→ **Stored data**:
---+---

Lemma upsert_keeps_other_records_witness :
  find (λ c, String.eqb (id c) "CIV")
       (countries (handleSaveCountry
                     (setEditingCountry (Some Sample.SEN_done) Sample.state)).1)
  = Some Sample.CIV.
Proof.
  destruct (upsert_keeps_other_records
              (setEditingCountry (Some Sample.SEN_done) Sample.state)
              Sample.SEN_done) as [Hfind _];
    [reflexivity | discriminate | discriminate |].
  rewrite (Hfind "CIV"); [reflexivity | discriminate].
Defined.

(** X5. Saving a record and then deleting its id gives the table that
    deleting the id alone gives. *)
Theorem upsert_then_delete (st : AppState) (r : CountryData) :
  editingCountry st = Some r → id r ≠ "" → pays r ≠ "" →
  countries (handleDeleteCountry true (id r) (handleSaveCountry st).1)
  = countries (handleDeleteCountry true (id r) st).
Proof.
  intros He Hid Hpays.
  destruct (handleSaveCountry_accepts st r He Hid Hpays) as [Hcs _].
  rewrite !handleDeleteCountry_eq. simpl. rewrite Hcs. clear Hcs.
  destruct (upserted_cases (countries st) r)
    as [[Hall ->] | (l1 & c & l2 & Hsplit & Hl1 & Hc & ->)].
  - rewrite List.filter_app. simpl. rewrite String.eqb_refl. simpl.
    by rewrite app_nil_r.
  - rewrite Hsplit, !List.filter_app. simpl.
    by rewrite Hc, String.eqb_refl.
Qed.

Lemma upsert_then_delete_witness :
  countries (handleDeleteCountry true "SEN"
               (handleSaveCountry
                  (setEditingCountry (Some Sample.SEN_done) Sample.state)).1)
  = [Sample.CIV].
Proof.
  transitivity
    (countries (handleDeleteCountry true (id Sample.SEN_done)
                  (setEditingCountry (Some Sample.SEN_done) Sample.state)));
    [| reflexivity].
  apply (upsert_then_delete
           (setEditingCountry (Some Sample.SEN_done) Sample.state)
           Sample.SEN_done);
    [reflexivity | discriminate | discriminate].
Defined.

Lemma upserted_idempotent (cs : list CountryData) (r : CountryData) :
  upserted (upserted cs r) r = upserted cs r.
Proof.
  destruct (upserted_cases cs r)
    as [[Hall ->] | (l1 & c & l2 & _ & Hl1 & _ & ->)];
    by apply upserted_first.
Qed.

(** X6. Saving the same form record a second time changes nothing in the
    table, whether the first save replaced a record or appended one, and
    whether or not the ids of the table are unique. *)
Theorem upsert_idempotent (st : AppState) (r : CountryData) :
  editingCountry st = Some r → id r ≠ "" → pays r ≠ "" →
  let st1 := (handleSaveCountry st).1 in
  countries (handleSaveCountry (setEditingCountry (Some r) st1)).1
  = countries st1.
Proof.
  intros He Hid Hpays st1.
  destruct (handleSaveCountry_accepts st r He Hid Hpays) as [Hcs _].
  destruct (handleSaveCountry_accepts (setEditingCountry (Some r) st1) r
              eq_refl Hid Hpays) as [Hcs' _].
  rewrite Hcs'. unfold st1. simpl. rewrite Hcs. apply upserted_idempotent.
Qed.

---+---

→ **EXERCISE DIRECTIONS**: From the first line to the last, transcribe the data exactly.

→ **WRITTEN RESPONSE**:
Lemma upsert_keeps_other_records_witness :
  find (λ c, String.eqb (id c) "CIV")
       (countries (handleSaveCountry
                     (setEditingCountry (Some Sample.SEN_done) Sample.state)).1)
  = Some Sample.CIV.
Proof.
  destruct (upsert_keeps_other_records
              (setEditingCountry (Some Sample.SEN_done) Sample.state)
              Sample.SEN_done) as [Hfind _];
    [reflexivity | discriminate | discriminate |].
  rewrite (Hfind "CIV"); [reflexivity | discriminate].
Defined.

(** X5. Saving a record and then deleting its id gives the table that
    deleting the id alone gives. *)
Theorem upsert_then_delete (st : AppState) (r : CountryData) :
  editingCountry st = Some r → id r ≠ "" → pays r ≠ "" →
  countries (handleDeleteCountry true (id r) (handleSaveCountry st).1)
  = countries (handleDeleteCountry true (id r) st).
Proof.
  intros He Hid Hpays.
  destruct (handleSaveCountry_accepts st r He Hid Hpays) as [Hcs _].
  rewrite !handleDeleteCountry_eq. simpl. rewrite Hcs. clear Hcs.
  destruct (upserted_cases (countries st) r)
    as [[Hall ->] | (l1 & c & l2 & Hsplit & Hl1 & Hc & ->)].
  - rewrite List.filter_app. simpl. rewrite String.eqb_refl. simpl.
    by rewrite app_nil_r.
  - rewrite Hsplit, !List.filter_app. simpl.
    by rewrite Hc, String.eqb_refl.
Qed.

Lemma upsert_then_delete_witness :
  countries (handleDeleteCountry true "SEN"
               (handleSaveCountry
                  (setEditingCountry (Some Sample.SEN_done) Sample.state)).1)
  = [Sample.CIV].
Proof.
  transitivity
    (countries (handleDeleteCountry true (id Sample.SEN_done)
                  (setEditingCountry (Some Sample.SEN_done) Sample.state)));
    [| reflexivity].
  apply (upsert_then_delete
           (setEditingCountry (Some Sample.SEN_done) Sample.state)
           Sample.SEN_done);
    [reflexivity | discriminate | discriminate].
Defined.

Lemma upserted_idempotent (cs : list CountryData) (r : CountryData) :
  upserted (upserted cs r) r = upserted cs r.
Proof.
  destruct (upserted_cases cs r)
    as [[Hall ->] | (l1 & c & l2 & _ & Hl1 & _ & ->)];
    by apply upserted_first.
Qed.

(** X6. Saving the same form record a second time changes nothing in the
    table, whether the first save replaced a record or appended one, and
    whether or not the ids of the table are unique. *)
Theorem upsert_idempotent (st : AppState) (r : CountryData) :
  editingCountry st = Some r → id r ≠ "" → pays r ≠ "" →
  let st1 := (handleSaveCountry st).1 in
  countries (handleSaveCountry (setEditingCountry (Some r) st1)).1
  = countries st1.
Proof.
  intros He Hid Hpays st1.
  destruct (handleSaveCountry_accepts st r He Hid Hpays) as [Hcs _].
  destruct (handleSaveCountry_accepts (setEditingCountry (Some r) st1) r
              eq_refl Hid Hpays) as [Hcs' _].
  rewrite Hcs'. unfold st1. simpl. rewrite Hcs. apply upserted_idempotent.
Qed.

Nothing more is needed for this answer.